Creation of Sympathy for Pip in Charles Dickens' Great Expectations
Works Cited Missing
"Great Expectations" presents us with a picture of a vulnerable child
growing up with unfriendly people and a hostile setting. The use of
the first person enables Dickens to give the reader detailed insights
into the experiences and thoughts of the child and to thus cause the
reader to sympathize with Pips experiences. The first person also
makes Pip the narrator.
In chapter one Dickens describes how Pip goes to see his parents'
graves on a "raw afternoon". This tells us that it was very cold. He
was in a "bleak place overgrown with nettles". This tells us that he
was in a hostile place on his own. Pip was also crying for his parents
"beginning to cry was Pip" this shows us that he was really missing
his parents and was scared, this makes us feel sympathy for Pip
because we realize that he is an orphan and is very alone. Pip was
alone in the isolated churchyard a somber and frightening place. Pip
realized that he is a small vulnerable boy in a huge, dangerous and
isolated place on his own and is terrified. Dickens makes the setting
colossal and dangerous to make Pip feel and look very small to the
reader and himself. In the churchyard Pip is threatened by someone
whom he has never seen before.
"Keep still you little devil, or I'll cut your throat!" (p.2)

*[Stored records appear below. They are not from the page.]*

Fixpoint format_from (kw : list (string * string)) (st : state)
         (s : string) {struct s} : result string :=
  let in_field (name : string) (c : ascii) (t : string) : result string :=
    if Ascii.eqb c "}" then
      v ← resolve kw name;
      r ← format_from kw Lit t;
      Ok (v +:+ r)
    else if Ascii.eqb c "{" then Raise ValueError
    else if is_special c then Raise Unmodelled
    else format_from kw (Field (name +:+ String c EmptyString)) t in
  match s with
  | EmptyString =>
      match st with
      | Lit => Ok EmptyString
      | _ => Raise ValueError
      end
  | String c t =>
      match st with
      | Lit =>
          if Ascii.eqb c "{" then format_from kw Open t
          else if Ascii.eqb c "}" then format_from kw Close t
          else r ← format_from kw Lit t; Ok (String c r)
      | Open =>
          if Ascii.eqb c "{" then
            r ← format_from kw Lit t; Ok (String "{" r)
          else in_field EmptyString c t
      | Close =>
          if Ascii.eqb c "}" then
            r ← format_from kw Lit t; Ok (String "}" r)
          else Raise ValueError
      | Field name => in_field name c t
      end
  end.

(** [template.format] applied to the keyword arguments [kw]. *)
Definition format (template : string) (kw : list (string * string))
  : result string :=
  format_from kw Lit template.

End Format.

(** ** Effects: events, the machine, the computation monad *)

(** What the run does to the outside world, in order.  Each standard
    output event stands for the [print] statement named in its comment
    and carries the values that statement prints. *)
Inductive event : Type :=
  | EvUrlopen                           (* urllib.request.urlopen(url), line 242 *)
  | EvNumbering (entry_index : nat)     (* print(numbering); print("-"*len(numbering)) *)
  | EvEntryInfo (id_ : string) (authors : list (option string))
                (title : option string)
                (publish_time update_time slug : string)  (* lines 299-304 *)
  | EvLinks (pdf_links other_links : list string)         (* lines 317-321 *)
  | EvRetrieve (link local_file_path : string) (* urllib.request.urlretrieve *)
  | EvTraceback                         (* traceback.print_exc(file=sys.stderr) *)
  | EvStderr (line : string)            (* print(line, file=sys.stderr) *)
  | EvPrint (line : string)             (* print(line) *)
  | EvOpenRead (file_path : string)     (* open(file_path, "rb"), read(4) *)
  | EvRemove (file_path : string)       (* os.remove(file_path) *)
  | EvInput (prompt : string).          (* input(prompt) *)

(** The file system maps a path to the content of the file there; the
    operator's pending input is the list of lines still to be read. *)
Record machine : Type := Machine {
  fs : gmap string string;
  stdin : list string
}.

Definition M (A : Type) : Type :=
  machine -> list event * machine * result A.

Definition ret {A} (a : A) : M A := fun m => ([], m, Ok a).

Definition raise {A} (e : exn) : M A := fun m => ([], m, Raise e).

Definition bind {A B} (c : M A) (k : A -> M B) : M B :=
  fun m =>
    match c m with
    | (t1, m1, Ok a) =>
        match k a m1 with
        | (t2, m2, r) => (t1 ++ t2, m2, r)
        end
    | (t1, m1, Raise e) => (t1, m1, Raise e)
    end.

#[export] Instance M_ret : MRet M := fun A a => ret a.
#[export] Instance M_bind : MBind M := fun A B k c => bind c k.

Definition emit (e : event) : M unit := fun m => ([e], m, Ok tt).

Definition lift {A} (r : result A) : M A := fun m => ([], m, r).

(** [try: body / except exc: handler / else: orelse]: the handler runs
    when the body raises [exc]; the [else] suite runs when the body
    raises nothing, outside the protection of the handler. *)
Definition try_except_else {A B} (body : M A) (exc : exn)
           (handler : M B) (orelse : A -> M B) : M B :=
  fun m =>
    match body m with
    | (t1, m1, Ok a) =>
        match orelse a m1 with
        | (t2, m2, r) => (t1 ++ t2, m2, r)
        end
    | (t1, m1, Raise e) =>
        if exn_eqb e exc then
          match handler m1 with
          | (t2, m2, r) => (t1 ++ t2, m2, r)
          end
        else (t1, m1, Raise e)
    end.

Definition trace_of {A} (out : list event * machine * result A) : list event :=
  out.1.1.
Definition machine_of {A} (out : list event * machine * result A) : machine :=
  out.1.2.
Definition result_of {A} (out : list event * machine * result A) : result A :=
  out.2.

(** *** File system and operator primitives *)

(** [with open(file_path, "rb") as f: f.read(4)]. *)
Definition open_read4 (file_path : string) : M string :=
  fun m =>
    match fs m !! file_path with
    | Some content => ([EvOpenRead file_path], m, Ok (String.substring 0 4 content))
    | None => ([EvOpenRead file_path], m, Raise FileNotFoundError)
    end.

(** [os.remove(file_path)]. *)
Definition remove (file_path : string) : M unit :=
  fun m =>
    match fs m !! file_path with
    | Some _ =>
        ([EvRemove file_path],
         {| fs := delete file_path (fs m); stdin := stdin m |}, Ok tt)
    | None => ([EvRemove file_path], m, Raise FileNotFoundError)
    end.

(** [input(prompt)]: the next pending line, [EOFError] when none is left. *)
Definition input (prompt : string) : M string :=
  fun m =>
    match stdin m with
    | line :: rest =>
        ([EvInput prompt], {| fs := fs m; stdin := rest |}, Ok line)
    | [] => ([EvInput prompt], m, Raise EOFError)
    end.

(** ** [validate_pdf] (lines 106-137) *)

Definition YES : list string := [EmptyString; "y"; "yes"].
Definition NO : list string := ["n"; "no"].

Definition NONPDF (file_path : string) : string :=
  "downloaded file " +:+ file_path +:+ " is not a pdf; remove file? (y/n): ".

Definition str_in_list (s : string) (l : list string) : bool :=
  existsb (String.eqb s) l.

(** One iteration of the [while not ok] loop (lines 125-137); the value
    returned is [ok]. *)
Definition prompt_once (file_path : string) : M bool :=
  line ← input (NONPDF file_path);
  let choice := Py.lower line in
  ok ← (if str_in_list choice YES then
          _ ← remove file_path; ret true
        else if str_in_list choice NO then ret true
        else
          _ ← emit (EvStderr "valid choices are 'y' and 'n'"); ret false);
  _ ← emit (EvPrint EmptyString);
  ret ok.

(** The loop itself.  Every iteration reads one line of input, or
    raises [EOFError] when none is left, so the loop needs no more
    iterations than one per pending line plus one: [fuel] counts them. *)
Fixpoint prompt_loop (fuel : nat) (file_path : string) : M unit :=
  ok ← prompt_once file_path;
  if ok : bool then ret tt
  else match fuel with
       | O => ret tt
       | S k => prompt_loop k file_path
       end.

Definition validate_pdf (file_path : string)
           (keep_non_pdf remove_non_pdf : bool) : M unit :=
  if keep_non_pdf then ret tt
  else
    head ← open_read4 file_path;
    if String.eqb head "%PDF" then ret tt
    else if remove_non_pdf then remove file_path
    else fun m => prompt_loop (length (stdin m)) file_path m.

(** ** The script body (lines 232-347) *)

(** An [xml.etree.ElementTree.Element]: tag, text ([None] for an element
    without text), attributes, children in document order. *)
#[local] Unset Elimination Schemes.
Inductive Element : Type := mkElement {
  tag : string;
  text : option string;
  attrib : list (string * string);
  children : list Element
}.
#[local] Set Elimination Schemes.

(** [elt.get(key)]. *)
Definition get (elt : Element) (key : string) : option string :=
  Format.kw_lookup (attrib elt) key.

(** The parsed command line, for the options read after the query is
    built.  The query options ([search_query], [id_list], [start],
    [max_results], [sort_by], [sort_order]) only feed the query URL. *)
Record Args : Type := mkArgs {
  publish_years : option string;
  update_years : option string;
  download : bool;
  output_filename_template : string;
  output_dir : string;
  download_selection : option string;
  remove_non_pdf : bool;
  keep_non_pdf : bool
}.

(** The network as the run meets it: what the feed query returns, once
    read, decoded and parsed (the children of the root element), and
    what retrieving each link yields (the bytes of the body). *)
Record Network : Type := mkNetwork {
  feed : result (list Element);
  retrieve : string -> result string
}.

(** Truth value of an optional string option: [None] and the empty
    string are false. *)
Definition truthy (o : option string) : bool :=
  match o with
  | Some s => negb (String.eqb s EmptyString)
  | None => false
  end.

Definition DOWNLOAD_FAIL_MESSAGE : string :=
  String "010" "failed to download file; it is possible that the article was withdrawn"
  +:+ String "010" EmptyString.

(** The names assigned inside the entry loop.  They are module-level
    names of the script: a name is unbound ([None]) until its first
    assignment and then keeps its value until the next one.  [title] may
    be bound to Python's [None]. *)
Record Vars : Type := mkVars {
  id_ : option string;
  title : option (option string);
  publish_time : option string;
  publish_year : option string;
  update_time : option string;
  update_year : option string
}.

Definition unbound : Vars := mkVars None None None None None None.

(** Reading a name: [NameError] when it is unbound. *)
Definition name {A} (v : option A) : result A :=
  match v with
  | Some a => Ok a
  | None => Raise NameError
  end.

(** Passing an optional text where a [str] is required. *)
Definition as_str (t : option string) : result string :=
  match t with
  | Some s => Ok s
  | None => Raise TypeError
  end.

Fixpoint last_part (parts : list string) : string :=
  match parts with
  | [] => EmptyString
  | [p] => p
  | _ :: rest => last_part rest
  end.

(** Which branch of the [if]/[elif] chain of lines 258-273 a child
    takes: the first whose word occurs in the tag. *)
Inductive Kind : Type :=
  | KId | KTitle | KLink | KAuthor | KPublished | KUpdated | KOther.

Definition kind_of_tag (tag : string) : Kind :=
  if Py.str_in "id" tag then KId
  else if Py.str_in "title" tag then KTitle
  else if Py.str_in "link" tag then KLink
  else if Py.str_in "author" tag then KAuthor
  else if Py.str_in "published" tag then KPublished
  else if Py.str_in "updated" tag then KUpdated
  else KOther.

Definition Kind_eqb (a b : Kind) : bool :=
  match a, b with
  | KId, KId | KTitle, KTitle | KLink, KLink | KAuthor, KAuthor
  | KPublished, KPublished | KUpdated, KUpdated | KOther, KOther => true
  | _, _ => false
  end.

Section Script.

(** The [datetime] class, as far as the script uses it: [strptime]
    parses a text against a format or raises, [strftime] renders. *)
Variable datetime : Type.
Variable strptime : string -> string -> result datetime.
Variable strftime : datetime -> string -> string.

Definition in_format : string := "%Y-%m-%dT%H:%M:%S%z".
Definition out_format : string := "%a %b %d %Y %I:%M:%S%p %Z".

(** What the scan of an entry's children accumulates: the names, and
    the two lists reset for each entry. *)
Record Scan : Type := mkScan {
  vars : Vars;
  link_elements : list Element;
  authors : list (option string)
}.
(** * debian_cloud_images.cli.build: the build configuration resolver

    A shallow embedding of [src/debian_cloud_images/cli/build.py]:
    the build types and their templates, the build identifier, the ordered
    class collection [Classes], the resolver [Check] and the part of
    [BuildCommand.__init__] that drives it, followed by the properties of
    the resolved classes, versions, names and mappings. *)

From Stdlib Require Import Ascii String ZArith Lia.
From stdpp Require Import base option list strings gmap pretty.

Local Open Scope Z_scope.

(** ** Python values, exceptions and outcomes *)

(** The exceptions the modelled code can raise.  [Unmodelled] marks the
    places where a builtin is used outside the fragment embedded here. *)
Inductive exn :=
| AttributeError (obj attr : string)
| KeyError (key : string)
| IndexError (msg : string)
| ValueError (msg : string)
| ArgumentError (argument msg : string)
| Unmodelled (what : string).

Inductive outcome (A : Type) :=
| Return (a : A)
| Raise (e : exn).
Arguments Return {A} a.
Arguments Raise {A} e.

Definition returned {A} (o : outcome A) : bool :=
  match o with Return _ => true | Raise _ => false end.

Definition outcome_bind {A B} (o : outcome A) (k : A -> outcome B) : outcome B :=
  match o with Return a => k a | Raise e => Raise e end.

(** A method call on a mutable object: the object's state is threaded
    through, and is kept as it was left when an exception is raised. *)
Definition M (S A : Type) : Type := S -> outcome A * S.

Definition ret {S A} (a : A) : M S A := fun s => (Return a, s).
Definition raise {S A} (e : exn) : M S A := fun s => (Raise e, s).
Definition bind {S A B} (m : M S A) (k : A -> M S B) : M S B :=
  fun s => match m s with
           | (Return a, s') => k a s'
           | (Raise e, s') => (Raise e, s')
           end.
Definition lift {S A} (o : outcome A) : M S A := fun s => (o, s).
Definition modify {S} (f : S -> S) : M S unit := fun s => (Return tt, f s).
Definition gets {S A} (f : S -> A) : M S A := fun s => (Return (f s), s).

Declare Scope py_scope.
Delimit Scope py_scope with py.
Notation "x <- m ;; k" := (bind m (fun x => k))
  (at level 100, m at next level, right associativity) : py_scope.
Notation "m ;;; k" := (bind m (fun _ => k))
  (at level 100, right associativity) : py_scope.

Is a threat used to scare Pip. On hearing this threat Pip is
terrified. He has just been crying out of fear, realizing how
vulnerable and isolated he is, when a horrifying-looking person
threatens to kill him for no apparent reason.
Pip does not know if he is going to be allowed to live, and in terror
begs the convict:"Don't cut my throat, sir". This tells us that Pip is
terrified and believes everything that the convict has said.
The convict treats Pip like an animal and commands him "tell us your
name!" Pip is called a "young dog" and is told "what fat cheeks you
ha'got", to intimidate and to make him think he, the convict, would
kill and devour Pip. He is very cruel to Pip; he turns Pip upside down
and empties Pips pockets. This causes us to sympathize with Pip
because he is a poor boy and is being robbed.
Pip is very polite to the convict, when the convict asks Pip "Where's
your mother?" Pip replies "There, sir!" and points at his parents
graves, as soon as Pip does this the convict:
"Makes a short run, and then stops and looks over his shoulder" (p.3)
Pip then explains to the convict that his parents are dead"also
Georgiana" is engraved on the gravestone which Pips mother and father
This shows us that when Pip had the chance to run he never ran he
chose to explain to the convict about his...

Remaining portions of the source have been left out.